**TRY IT**
Please return all lines from the records below that include the string "Import".

**INPUT DATA**

★ ★ ★ ★ ★

(* ===== verification/FdFork.v ===== *)
(** * Descriptors: exec, fork and exit

    The loops over a whole table: [closefrom] and the close at [exec], the copy
    of a table at [fork], and its release at [exit]. *)

From stdpp Require Import base numbers list option gmap.
From Stdlib Require Import ZArith Lia Bool.
From S2P Require Import Prelude Clock Fd FdFacts FdOps FdFile FdRefs FdSys.

(** The files that lost their last reference are closed. *)
Lemma lost_closed extra extra' s s' fp :
  refs_ok extra s -> refs_ok extra' s' -> next_file s' = next_file s ->
  fp ∈ slots s ++ extra -> fp ∉ slots s' ++ extra' -> fp ∈ closed s'.
Proof.
  intros Hr Hr' En Hin Hnin. apply (ro_closed _ _ Hr'). split.
  - rewrite En. by apply (ro_fresh _ _ Hr), (ro_live _ _ Hr).
  - rewrite (ro_live _ _ Hr') in Hnin. by apply eq_None_not_Some.
Qed.

Lemma beyond_last tab x : fd_ok tab -> fd_lastfile tab < x -> file_of tab x = None.
Proof.
  intros Hok Hx. destruct (fo_last _ _ Hok) as [H0 Hb]. specialize (Hb x Hx). unfold busy in Hb.
  apply orb_false_iff in Hb as [Hu _]. apply unused_file; [lia|done].
Qed.

Section Loops.
Context (fo_close : nat -> Z).

(** The descriptors from [fd] on whose flags are selected are closed, and no
    others. *)
Lemma close_loop_spec extra n sel t fd s tab :
  kok extra s -> tables s !! t = Some tab -> 0 <= fd -> fd_lastfile tab - fd < Z.of_nat n ->
  exists s' tab', close_loop fo_close n sel t fd s = Some s' /\ kok extra s' /\
    tables s' = <[t := tab']> (tables s) /\ next_file s' = next_file s /\
    fd_ofileflags tab' = fd_ofileflags tab /\
    (forall x, 0 <= x -> file_of tab' x =
      if (fd <=? x) && sel (default 0 (fd_ofileflags tab !! Z.to_nat x)) then None else file_of tab x).
Proof.
  revert fd s tab. induction n as [|n IH]; intros fd s tab Hk Ht Hfd Hn.
  all: pose proof (k_tabs _ _ Hk _ _ Ht) as Hok; destruct (fo_last _ _ Hok) as [Hlast _].
  all: simpl; rewrite Ht; simpl; destruct (Z.leb_spec fd (fd_lastfile tab)) as [Hle|Hgt]; [|
    exists s, tab; split; [done|]; split; [done|]; split; [by rewrite insert_id|]; split; [done|]; split; [done|];
    intros x Hx; destruct (Z.leb_spec fd x); [|done]; rewrite (beyond_last tab x) by (done || lia);
    by destruct (_ && _)].
  - lia.
  - destruct (lookup_in_table _ _ fd Hok ltac:(lia)) as [[x Hx] [fl Hfl]]. rewrite Hfl. simpl.
    assert (Hskip : forall s1 tab1, kok extra s1 -> tables s1 = <[t := tab1]> (tables s) -> next_file s1 = next_file s ->
      fd_ofileflags tab1 = fd_ofileflags tab -> fd_lastfile tab1 <= fd_lastfile tab ->
      (forall x, 0 <= x -> file_of tab1 x = if (x =? fd) && sel fl then None else file_of tab x) ->
      exists s' tab', close_loop fo_close n sel t (fd + 1) s1 = Some s' /\ kok extra s' /\
        tables s' = <[t := tab']> (tables s) /\ next_file s' = next_file s /\
        fd_ofileflags tab' = fd_ofileflags tab /\
        (forall x, 0 <= x -> file_of tab' x =
          if (fd <=? x) && sel (default 0 (fd_ofileflags tab !! Z.to_nat x)) then None else file_of tab x)).
    { intros s1 tab1 Hk1 Et1 En1 Ef1 Hl1 Hf1.
      destruct (IH (fd + 1) s1 tab1) as (s' & tab' & E & Hk' & Et' & En' & Ef' & Hf');
        [done|rewrite Et1; apply lookup_insert_eq|lia|lia|].
      exists s', tab'. split_and!; try done; [by rewrite Et', Et1, insert_insert_eq|congruence|congruence|].
      intros y Hy. rewrite Hf', Hf1, Ef1 by done.
      destruct (Z.leb_spec (fd + 1) y), (Z.leb_spec fd y), (Z.eqb_spec y fd); try lia; simpl; try done.
      subst y. by rewrite Hfl. }
    destruct (sel fl) eqn:Esel; [|apply (Hskip s tab); try done; [by rewrite insert_id|];
      intros y Hy; by rewrite andb_false_r].
    unfold fdrelease at 1. rewrite Ht. simpl.
    destruct x as [fp|].
    + destruct (fdrelease_spec fo_close extra s t tab fd fp Hk Ht Hfd Hx)
        as (e & s1 & tab1 & E & Hk1 & Et1 & Eo1 & Ef1 & En1 & Hl1 & Enf & _).
      unfold fdrelease in E. rewrite Ht in E. simpl in E. rewrite Hx in E |- *. simpl in E |- *. rewrite E. simpl.
      apply (Hskip s1 tab1); try done. intros y Hy. rewrite (file_of_insert tab tab1 fd None y Eo1).
      * rewrite andb_true_r. done.
      * pose proof (fo_ofiles _ _ Hok). lia.
    + rewrite Hx. simpl. apply (Hskip s tab); try done; [by rewrite insert_id|].
      intros y Hy. rewrite andb_true_r. destruct (Z.eqb_spec y fd) as [->|]; [|done].
      by apply file_of_slot.
Qed.
End Loops.

(** ** The copy of a table *)

(** The loop that halves the size stops where its condition fails, at a size a
    table can have, and keeps room for the last descriptor. *)
Lemma shrink_spec n i last :
  size_ok i -> NDEXTENT <= i -> 0 <= last < i -> i <= Z.of_nat n ->
  let j := shrink n i last in
  size_ok j /\ last < j <= i /\ (j < 2 * NDEXTENT \/ j <= last * 2).
Proof.
  revert i. induction n as [|n IH]; intros i Hs H50 Hl Hn; [unfold NDEXTENT in *; lia|]. simpl.
  rewrite Z.geb_leb, Z.gtb_ltb. unfold NDEXTENT in *. change (2 * 50) with 100 in *.
  destruct (Z.leb_spec 100 i) as [Hbig|]; simpl; [|split_and!; try done; lia].
  destruct (Z.ltb_spec (last * 2) i) as [Hroom|]; [|split_and!; try done; lia].
  destruct Hs as [->|(k & Hk & ->)]; [done|].
  unfold NDEXTENT in *.
  assert (Hk1 : 1 <= k) by (destruct (Z.eq_dec k 0) as [->|]; [change (50 * 2 ^ 0) with 50 in Hbig|]; lia).
  assert (E : 50 * 2 ^ k = 2 * (50 * 2 ^ (k - 1))).
  { replace k with (Z.succ (k - 1)) at 1 by lia. rewrite Z.pow_succ_r by lia. lia. }
  assert (Ed : 50 * 2 ^ k / 2 = 50 * 2 ^ (k - 1)) by (rewrite E, Z.mul_comm; apply Z.div_mul; lia).
  rewrite Ed. assert (1 <= 2 ^ (k - 1)) by (apply (Z.pow_le_mono_r 2 0); lia).
  destruct (IH (50 * 2 ^ (k - 1))) as (? & ? & ?); [right; exists (k - 1); unfold NDEXTENT; lia|lia..|].
  split_and!; try done; lia.
Qed.

Lemma copy_size_ok tab :
  fd_ok tab -> size_ok (copy_size tab) /\ fd_lastfile tab < copy_size tab <= fd_nfiles tab.
Proof.
  intros Hok. destruct (fo_last _ _ Hok) as [Hl _]. pose proof (fo_size _ _ Hok) as Hs.
  destruct (size_spare _ Hs) as (Hr & _). unfold copy_size.
  destruct (Z.ltb_spec (fd_lastfile tab) NDFILE) as [Hlt|Hge]; unfold NDFILE in *.
  - split; [by left|]. lia.
  - destruct (shrink_spec (Z.to_nat (fd_nfiles tab)) (fd_nfiles tab) (fd_lastfile tab)) as (? & ? & _);
      [done| |done|lia|done].
    unfold NDEXTENT. destruct (size_cases _ Hs) as [E|H]; lia.
Qed.
Lemma closefrom_spec extra s t tab start :
  kok extra s -> tables s !! t = Some tab -> 0 <= start ->
  exists e s' tab', sys_closefrom fo_close t start s = Some (e, s') /\ kok extra s' /\
    tables s' = <[t := tab']> (tables s) /\ e = (if start >? fd_lastfile tab then EBADF else 0) /\
    (forall x, 0 <= x -> file_of tab' x = if start <=? x then None else file_of tab x) /\
    (forall fp, fp ∈ slots s ++ extra -> fp ∉ slots s' ++ extra -> fp ∈ closed s').
Proof.
  intros Hk Ht Hs. unfold sys_closefrom. rewrite Ht. simpl. rewrite Z.gtb_ltb.
  destruct (Z.ltb_spec (fd_lastfile tab) start) as [Hlt|Hge].
  - exists EBADF, s, tab. rewrite insert_id by done. split_and!; try done. intros x Hx.
    destruct (Z.leb_spec start x); [|done]. apply beyond_last; [by apply (k_tabs _ _ Hk t)|lia].
  - destruct (close_selected extra s t tab (fun _ => true) start Hk Ht Hs) as (s' & tab' & E & Hk' & Et & Hf & Hcl).
    rewrite E. simpl. exists 0, s', tab'. split_and!; try done. intros x Hx. rewrite Hf by done. by rewrite andb_true_r.
Qed.

Lemma closeexec_spec extra s t tab :
  kok extra s -> tables s !! t = Some tab ->
  exists s' tab', fdcloseexec fo_close t s = Some s' /\ kok extra s' /\ tables s' = <[t := tab']> (tables s) /\
    (forall x, 0 <= x -> file_of tab' x = if cloexec_of tab x then None else file_of tab x) /\
    (forall fp, fp ∈ slots s ++ extra -> fp ∉ slots s' ++ extra -> fp ∈ closed s').
Proof.
  intros Hk Ht.
  destruct (close_selected extra s t tab (fun fl => has fl UF_EXCLOSE) 0 Hk Ht (Z.le_refl 0))
    as (s' & tab' & E & Hk' & Et & Hf & Hcl).
  exists s', tab'. split_and!; try done. intros x Hx. rewrite Hf by done. by destruct (Z.leb_spec 0 x); [|lia].
Qed.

★ ★ ★ ★ ★

**ANSWER BOX**
From stdpp Require Import base numbers list option gmap.
From Stdlib Require Import ZArith Lia Bool.
From S2P Require Import Prelude Clock Fd FdFacts FdOps FdFile FdRefs FdSys.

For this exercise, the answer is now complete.